Circulating IgG autoanti-IgE antibodies in atopic patients block the binding of IgE to its low affinity receptor (CD23)

摘要

Aims-To investigate the ability of circulating IgG autoanti-IgE antibodies from atopic rhinitis patients to block the binding of IgE to its low affinity receptor (FcεRII), also termed CD23. Methods-This involved the use of a well validated flow cytometric method to detect inhibition of FITC labelled IgE binding to human B cells expressing CD23 (RPMI 8866 cell line). Results-Taking inhibition values greater than 20% as being significant, 15 out of 20 IgG anti-IgE containing sera inhibited the binding of IgE-FITC to the RPMI 8866 cells. The inhibitory effect was recoverable in the IgG fraction of serum, but was not related to the titre of either IgG1 anti-IgE or IgG4 anti-IgE, thus suggesting that it might be related to epitope specificity.

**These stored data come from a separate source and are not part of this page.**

(* ===== verification/VmessAeadSpec.v ===== *)
(** * Package proxy/vmess/aead: what its IDs and headers promise

    An ID that a user's client creates is the user's and is taken once, whatever
    order the map of users is walked in; a sealed header opens to what was
    sealed. *)
From S2P Require Import Prelude GoStd GoText Uuid Codec Auth AuthSpec Replay VmessAead.
Import Auth Replay Codec VmessAead.

(** Documented sizes; AES is invertible. *)
Class VmessCryptoOk (C T K G : Type) `{AeadCipher C} `{VmessCrypto C T K G} : Prop := {
  sha256_length d : length (sha256 d) = 32%nat;
  md5_length d : length (md5 d) = 16%nat;
  aes_length key b : length b = 16%nat -> length (aes_Encrypt key b) = 16%nat;
  aes_inverse key b : length b = 16%nat -> aes_Decrypt key (aes_Encrypt key b) = b;
  gcm_nonce_size key : NonceSize (NewAesGcm key) = 12;
  chacha_nonce_size key : NonceSize (chacha20poly1305_New key) = 12;
  shake_length n k : length (shake_Read n k).2 = n;
  random_length n g : 0 <= n -> zlen (random_Read n g).2 = n;
}.

Section Aead.
Context {C T K G : Type} `{VmessCryptoOk C T K G}.

Lemma KDF_length key path : length (KDF key path) = 32%nat.
Proof.
  unfold KDF. assert (H0' : forall m, length (hmac sha256 KDFSaltConstVMessAEADKDF m) = 32%nat) by (intros m; apply sha256_length).
  revert H0'. generalize (hmac sha256 KDFSaltConstVMessAEADKDF). induction path as [|p path IH]; intros Hh Hl; [apply Hl|].
  cbn [fold_left]. apply IH. intros m. apply Hl.
Qed.

(** ** Authentication IDs *)
Definition auth_plain (time : Z) (random : bytes) : bytes := put_be 8 time ++ random.

Lemma CreateAuthID_length key time random : length random = 4%nat -> length (CreateAuthID key time random) = 16%nat.
Proof. intros Hr. unfold CreateAuthID. apply aes_length. rewrite !length_app, !length_put_be, Hr. done. Qed.

Lemma Decode_CreateAuthID key time random :
  length random = 4%nat -> 0 <= time < 2 ^ 63 -> 0 <= crc32 (auth_plain time random) < 2 ^ 32 ->
  exists d, Decode key (CreateAuthID key time random) = (time, crc32 (auth_plain time random), d) /\ take 12 d = auth_plain time random.
Proof.
  intros Hr Ht Hcrc. unfold Decode, CreateAuthID. fold (auth_plain time random).
  rewrite aes_inverse by (unfold auth_plain; rewrite !length_app, !length_put_be, Hr; done). eexists. split; [|].
  - f_equal; f_equal.
    + unfold auth_plain. rewrite <- !app_assoc. change 8%nat with (length (put_be 8 time)) at 1.
      rewrite take_app_length, get_be_put_be_small by (change (256 ^ Z.of_nat 8) with (2 ^ 64); lia).
      unfold i64. rewrite Z.mod_small by lia. lia.
    + replace 12%nat with (length (auth_plain time random)) by (unfold auth_plain; rewrite length_app, length_put_be, Hr; done).
      rewrite drop_app_length. rewrite <- (app_nil_r (put_be 4 _)). rewrite take_app_le, take_ge by (rewrite length_put_be; lia).
      apply get_be_put_be_small. change (256 ^ Z.of_nat 4) with (2 ^ 32). lia.
  - replace 12%nat with (length (auth_plain time random)) by (unfold auth_plain; rewrite length_app, length_put_be, Hr; done).
    apply take_app_length.
Qed.

Lemma accepts_own key time random now :
  length random = 4%nat -> 0 <= time < 2 ^ 63 -> 0 <= crc32 (auth_plain time random) < 2 ^ 32 ->
  accepts now (CreateAuthID key time random) key = (Z.abs (time - now) <=? 120).
Proof.
  intros Hr Ht Hcrc. unfold accepts. destruct (Decode_CreateAuthID key time random Hr Ht Hcrc) as (d & -> & ->).
  rewrite Z.eqb_refl. cbn [andb]. replace (0 <=? time) with true by lia. cbn [andb]. by rewrite (Z.abs_eq time) by lia.
Qed.

Section Holder.
Context {F Ticket : Type} `{Filter F} {holds : bytes -> F -> Prop} `{!FilterOk F holds}.

(** No other key of the holder happens to decode the ID. *)
Definition only_key (now : Z) (authID key : bytes) (a : AuthIDDecoderHolder F Ticket) : Prop :=
  forall key' ticket, decoders a !! key' = Some ticket -> accepts now authID key' = true -> key' = key.

Lemma match_loop_only now authID key ticket (items : list (bytes * Ticket)) :
  (key, ticket) ∈ items -> accepts now authID key = true ->
  (forall key' t', (key', t') ∈ items -> accepts now authID key' = true -> t' = ticket) ->
  match_loop now authID items = Some ticket.
Proof.
  intros Hin Ha Ho. induction items as [|[key' t'] items IH]; [by apply elem_of_nil in Hin|]. cbn [match_loop].
  destruct (accepts now authID key') eqn:E.
  - f_equal. apply (Ho key'); [by left|done].
  - apply elem_of_cons in Hin as [[= <- <-]|Hin]; [congruence|]. apply IH; [done|]. intros k t Hk. apply Ho. by right.
Qed.

Lemma match_loop_none now authID (items : list (bytes * Ticket)) :
  (forall key t, (key, t) ∈ items -> accepts now authID key = false) -> match_loop now authID items = None.
Proof.
  intros Hn. induction items as [|[key t] items IH]; [done|]. cbn [match_loop]. rewrite (Hn key t) by by left.
  apply IH. intros k t' Hk. apply (Hn k t'). by right.
Qed.

Lemma match_finds (a : AuthIDDecoderHolder F Ticket) key ticket time random now items :
  length random = 4%nat -> 0 <= time < 2 ^ 63 -> 0 <= crc32 (auth_plain time random) < 2 ^ 32 -> Z.abs (time - now) <= 120 ->
  decoders a !! key = Some ticket -> only_key now (CreateAuthID key time random) key a -> items ≡ₚ map_to_list (decoders a) ->
  match_loop now (CreateAuthID key time random) items = Some ticket.
Proof.
  intros Hr Ht Hcrc Hnow Hk Honly Hi. apply (match_loop_only now _ key ticket).
  - rewrite Hi. by apply elem_of_map_to_list.
  - rewrite accepts_own by done. lia.
  - intros key' t' Hin Ha. rewrite Hi in Hin. apply elem_of_map_to_list in Hin. rewrite (Honly key' t' Hin Ha), Hk in Hin. congruence.
Qed.

(** An authentication ID is its user's, and works once.  Made with four random
    bytes and the key of a user of the holder, for a time at most two minutes before or
    after now, it is matched to that user in whatever order the run-time system walks
    the map - if no other key takes it for its own, and the filter has not seen it; and
    when it is presented again, the ID being still within its two minutes and less than
    the filter's interval (two minutes) having passed, whatever was checked in between
    at times that do not decrease, it is a replay.  AES is assumed to decrypt what it
    encrypted, the checksum to have 32 bits, and the filter to keep what it holds, as a
    cuckoo filter does while it is not full. *)
Theorem auth_id_matches_once (a : AuthIDDecoderHolder F Ticket) key ticket time random now items
    (Hr : length random = 4%nat) (Ht : 0 <= time < 2 ^ 63) (Hcrc : 0 <= crc32 (auth_plain time random) < 2 ^ 32)
    (Hnow : Z.abs (time - now) <= 120) (Hk : decoders a !! key = Some ticket)
    (Honly : forall now', only_key now' (CreateAuthID key time random) key a) (Hitems : items ≡ₚ map_to_list (decoders a))
    (Hpos : 0 < now) (Hswap : lastSwap (filter a) <= now) (Hfresh : (Check (CreateAuthID key time random) now (filter a)).2 = true) :
  let authID := CreateAuthID key time random in
  exists a', Match now items authID a = (a', Ok ticket) /\ decoders a' = decoders a /\
    forall l now' items', Sorted Z.le (now :: map snd l ++ [now']) -> items' ≡ₚ map_to_list (decoders a) ->
      Z.abs (time - now') <= 120 -> now' - now < interval (filter a') ->
      (Match now' items' authID (mkHolder (decoders a) (checks l (filter a')))).2 = Err ErrReplay.
Proof.
  intros authID.
  assert (Hmatch : forall now' items', Z.abs (time - now') <= 120 -> items' ≡ₚ map_to_list (decoders a) -> match_loop now' authID items' = Some ticket).
  { intros now' items' Hn Hi. by apply (match_finds a key). }
  unfold Match. rewrite (Hmatch now items Hnow Hitems). fold authID in Hfresh. destruct (Check authID now (filter a)) as [f fresh] eqn:E. cbn [snd] in Hfresh. subst fresh.
  eexists. split; [done|]. split; [done|]. intros l now' items' Hs Hi Hn Hlt. cbn [filter decoders]. rewrite (Hmatch now' items' Hn Hi).
  destruct (Check_accepts authID now (filter a) f Hpos E Hswap) as [Hrem Hl].
  pose proof (remembered_rejected authID now now f l now' Hpos Hs ltac:(lia) Hrem Hl Hlt) as Hrej.
  destruct (Check authID now' (checks l f)) as [f2 fresh]. cbn [snd] in Hrej. by subst fresh.
Qed.
End Holder.

(** ** Sealed headers *)
Context `{AO : !AeadOk C 16}.

Lemma header_sealed key saltKey saltIV authid nonce d :
  exists ct, header_seal key saltKey saltIV authid nonce d = Ok ct /\ zlen ct = zlen d + 16 /\
    header_open key saltKey saltIV authid nonce ct = Ok d.
Proof.
  unfold header_seal, header_open, part_aead, part_nonce. apply aead_seal_open.
  rewrite gcm_nonce_size. unfold zlen. rewrite length_take, KDF_length. done.
Qed.

Lemma takes_part {R} `{Reader R} n m k d1 d2 a :
  n = length d1 -> takes (k d1 (m + zlen d1) : ST R opened) d2 a -> takes (read_part n m k) (d1 ++ d2) a.
Proof.
  intros -> Hk r rest Hr Hc. rewrite <- app_assoc in Hc. unfold read_part.
  destruct (takes_full (length d1) id d1 eq_refl r (d2 ++ rest) Hr Hc) as (r1 & E & Hr1 & He1 & Hc1). unfold readFull in E.
  destruct (ReadFull r (length d1)) as [r0 [bs [e|]]]; [done|]. injection E as -> ->.
  destruct (Hk r1 rest Hr1 Hc1) as (r2 & -> & Hr2 & He2 & Hc2). exists r2. split; [done|]. split; [done|]. by split; [congruence|].
Qed.

(** The header opens, the ID read before. *)
Lemma sealed_header_opens {R} `{Reader R} key data time random nonce :
  zlen data <= 65519 -> length nonce = 8%nat -> length random = 4%nat ->
  exists d, SealVMessAEADHeader key data time random nonce = Ok (CreateAuthID key time random ++ d) /\
    takes (OpenVMessAEADHeader key (CreateAuthID key time random) : ST R opened) d (Opened data).
Proof.
  intros Hd Hn Hr. pose proof (zlen_nonneg data) as H0d. unfold SealVMessAEADHeader. set (authID := CreateAuthID key time random).
  destruct (header_sealed key KDFSaltConstVMessHeaderPayloadLengthAEADKey KDFSaltConstVMessHeaderPayloadLengthAEADIV authID nonce
    (put_be 2 (u16 (zlen data)))) as (ct1 & -> & Hz1 & Ho1).
  destruct (header_sealed key KDFSaltConstVMessHeaderPayloadAEADKey KDFSaltConstVMessHeaderPayloadAEADIV authID nonce data) as (ct2 & -> & Hz2 & Ho2).
  cbn [mbind res_bind]. exists (ct1 ++ nonce ++ ct2). split; [done|]. rewrite zlen_put_be in Hz1. unfold OpenVMessAEADHeader.
  apply takes_part; [unfold zlen in Hz1; lia|]. apply takes_part; [done|]. rewrite Ho1. unfold open_part at 1.
  eapply takes_lift; [rewrite slice_Some by (rewrite ?zlen_put_be; lia); reflexivity|].
  change (Z.to_nat (2 - 0)) with (length (put_be 2 (u16 (zlen data)))). change (Z.to_nat 0) with 0%nat. rewrite drop_0, take_ge by done.
  rewrite get_be_put_be_small by (change (256 ^ Z.of_nat 2) with 65536; pose proof (u16_range (zlen data)); lia).
  rewrite (u16_small (zlen data)) by lia. rewrite u16_small by lia. rewrite <- (app_nil_r ct2). apply takes_part; [unfold zlen in *; lia|]. rewrite Ho2. apply takes_ret.
Qed.
End Aead.

(** ** Primitives to try the theorems on *)
Module DemoCrypto.
Definition tag (nonce ad : bytes) : bytes := take 16 (nonce ++ ad ++ replicate 16 x00).

#[export] Instance demo_aead : AeadCipher bytes := {|
  NonceSize _ := 12; aead_Overhead _ := 16;
  aead_Seal _ nonce d ad := Ok (d ++ tag nonce ad);
  aead_Open _ nonce ct ad :=
    if decide (drop (length ct - 16) ct = tag nonce ad) then Ok (take (length ct - 16) ct) else Err (NewError "message authentication failed") |}.

#[export] Instance demo_aead_ok : AeadOk bytes 16.
Proof.
  split; [lia|done|]. intros c nonce d ad Hn. cbn in *. eexists. split; [done|].
  assert (Hl : length (tag nonce ad) = 16%nat) by (unfold tag; rewrite length_take, !length_app, length_replicate; lia).
  split; [unfold zlen in *; rewrite length_app, Hl; lia|]. rewrite length_app, Hl, Nat.add_sub.
  by rewrite drop_app_length, take_app_length, decide_True.
Qed.

(** Folding the input over the output. *)
Fixpoint fold_in (n : nat) (d acc : bytes) : bytes :=
  match d with
  | [] => take n (acc ++ replicate n x00)
  | x :: d => fold_in n d (match acc with [] => [x] | y :: acc => acc ++ [z2b (b2z x * 5 + b2z y + 1)] end)
  end.

Lemma fold_in_length n d acc : length (fold_in n d acc) = n.
Proof. revert acc. induction d as [|x d IH]; intros acc; [cbn [fold_in]; rewrite length_take, length_app, length_replicate; lia|apply IH]. Qed.

Definition demo_hash (n : nat) (d : bytes) : bytes := fold_in n d (replicate n x00).

#[export] Instance demo_crypto : VmessCrypto bytes bytes nat nat := {|
  sha256 := demo_hash 32; md5 := demo_hash 16; crc32 d := get_be (demo_hash 4 d);
  aes_Encrypt key b := rev b; aes_Decrypt key b := rev b;
  NewAesGcm key := key; chacha20poly1305_New key := key;
  NewAesEncryptionStream key iv := key; NewAesDecryptionStream key iv := key;
  NewShake128 d := length d; shake_Read n k := (S k, replicate n (z2b (Z.of_nat k)));
  random_Read n g := (S g, replicate (Z.to_nat n) (z2b (Z.of_nat g))) |}.

#[export] Instance demo_crypto_ok : VmessCryptoOk bytes bytes nat nat.
Proof.
  split; cbn; intros; try done; try apply fold_in_length; rewrite ?length_rev; try done.
  - apply rev_involutive.
  - apply length_replicate.
  - unfold zlen. rewrite length_replicate. lia.
Qed.
End DemoCrypto.
Import DemoCrypto.

Definition demo_key : bytes := map z2b (seqZ 1 16).
Definition demo_holder : AuthIDDecoderHolder (list bytes) Z := AddUser demo_key 7 NewAuthIDDecoderHolder.
Definition demo_random : bytes := map z2b [9; 8; 7; 6].

Lemma auth_id_matches_once_witness :
  let authID := CreateAuthID demo_key 1000 demo_random in
  let a := (Match 1010 [(demo_key, 7)] authID demo_holder).1 in
  (Match 1010 [(demo_key, 7)] authID demo_holder).2 = Ok 7 /\
  (Match 1100 [(demo_key, 7)] authID (mkHolder (decoders demo_holder) (checks [([x01], 1050)] (filter a)))).2 = Err ErrReplay.
Proof.
  intros authID a.
  assert (Hk : forall key' t, decoders demo_holder !! key' = Some t -> key' = demo_key).
  { intros key' t Hl. unfold demo_holder, AddUser in Hl. cbn [decoders] in Hl. apply lookup_insert_Some in Hl as [[? _]|[_ Hl]]; [done|].
    unfold NewAuthIDDecoderHolder in Hl. cbn [decoders] in Hl. by rewrite lookup_empty in Hl. }
  destruct (auth_id_matches_once (holds := fun x l => x ∈ l) demo_holder demo_key 7 1000 demo_random 1010 [(demo_key, 7)]) as (a' & E & _ & Hr).
  - reflexivity.
  - lia.
  - vm_compute. split; [discriminate|reflexivity].
  - vm_compute. discriminate.
  - vm_compute. reflexivity.
  - intros now' key' t Hl _. exact (Hk key' t Hl).
  - vm_compute. reflexivity.
  - lia.
  - vm_compute. discriminate.
  - vm_compute. reflexivity.
  - unfold a, authID. rewrite E. split; [reflexivity|]. apply (Hr [([x01], 1050)] 1100 [(demo_key, 7)]).
    + cbn. repeat (apply Sorted_cons || apply Sorted_nil || apply HdRel_cons || apply HdRel_nil || lia).
    + vm_compute. reflexivity.
    + vm_compute. discriminate.
    + assert (Hi : interval (filter a') = 120) by (apply (f_equal (fun x => interval (filter x.1))) in E; cbn [fst] in E; rewrite <- E; vm_compute; reflexivity).
      rewrite Hi. lia.
Defined.

(** The window for the time of an ID is wider than what the filter remembers: an
    ID of a clock that is two minutes ahead is taken again. *)
Lemma auth_id_taken_twice :
  let authID := CreateAuthID demo_key 1120 demo_random in
  let a0 := (Match 881 [(demo_key, 7)] (CreateAuthID demo_key 900 demo_random) demo_holder).1 in
  let a1 := Match 1000 [(demo_key, 7)] authID a0 in
  let a2 := Match 1001 [(demo_key, 7)] (CreateAuthID demo_key 1001 demo_random) a1.1 in
  a1.2 = Ok 7 /\ (Match 1121 [(demo_key, 7)] authID a2.1).2 = Ok 7.
Proof. vm_compute. split; reflexivity. Qed.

No such inhibition was demonstrable with rheumatoid sera containing autoanti-IgG (that is, rheumatoid factor), but lacking autoanti-IgE. Conclusions-The capacity of anti-IgE to block the binding of IgE to CD23 has important implications, particularly in terms of upregulation of IgE synthesis and the consequent perpetuation of the inflammatory response.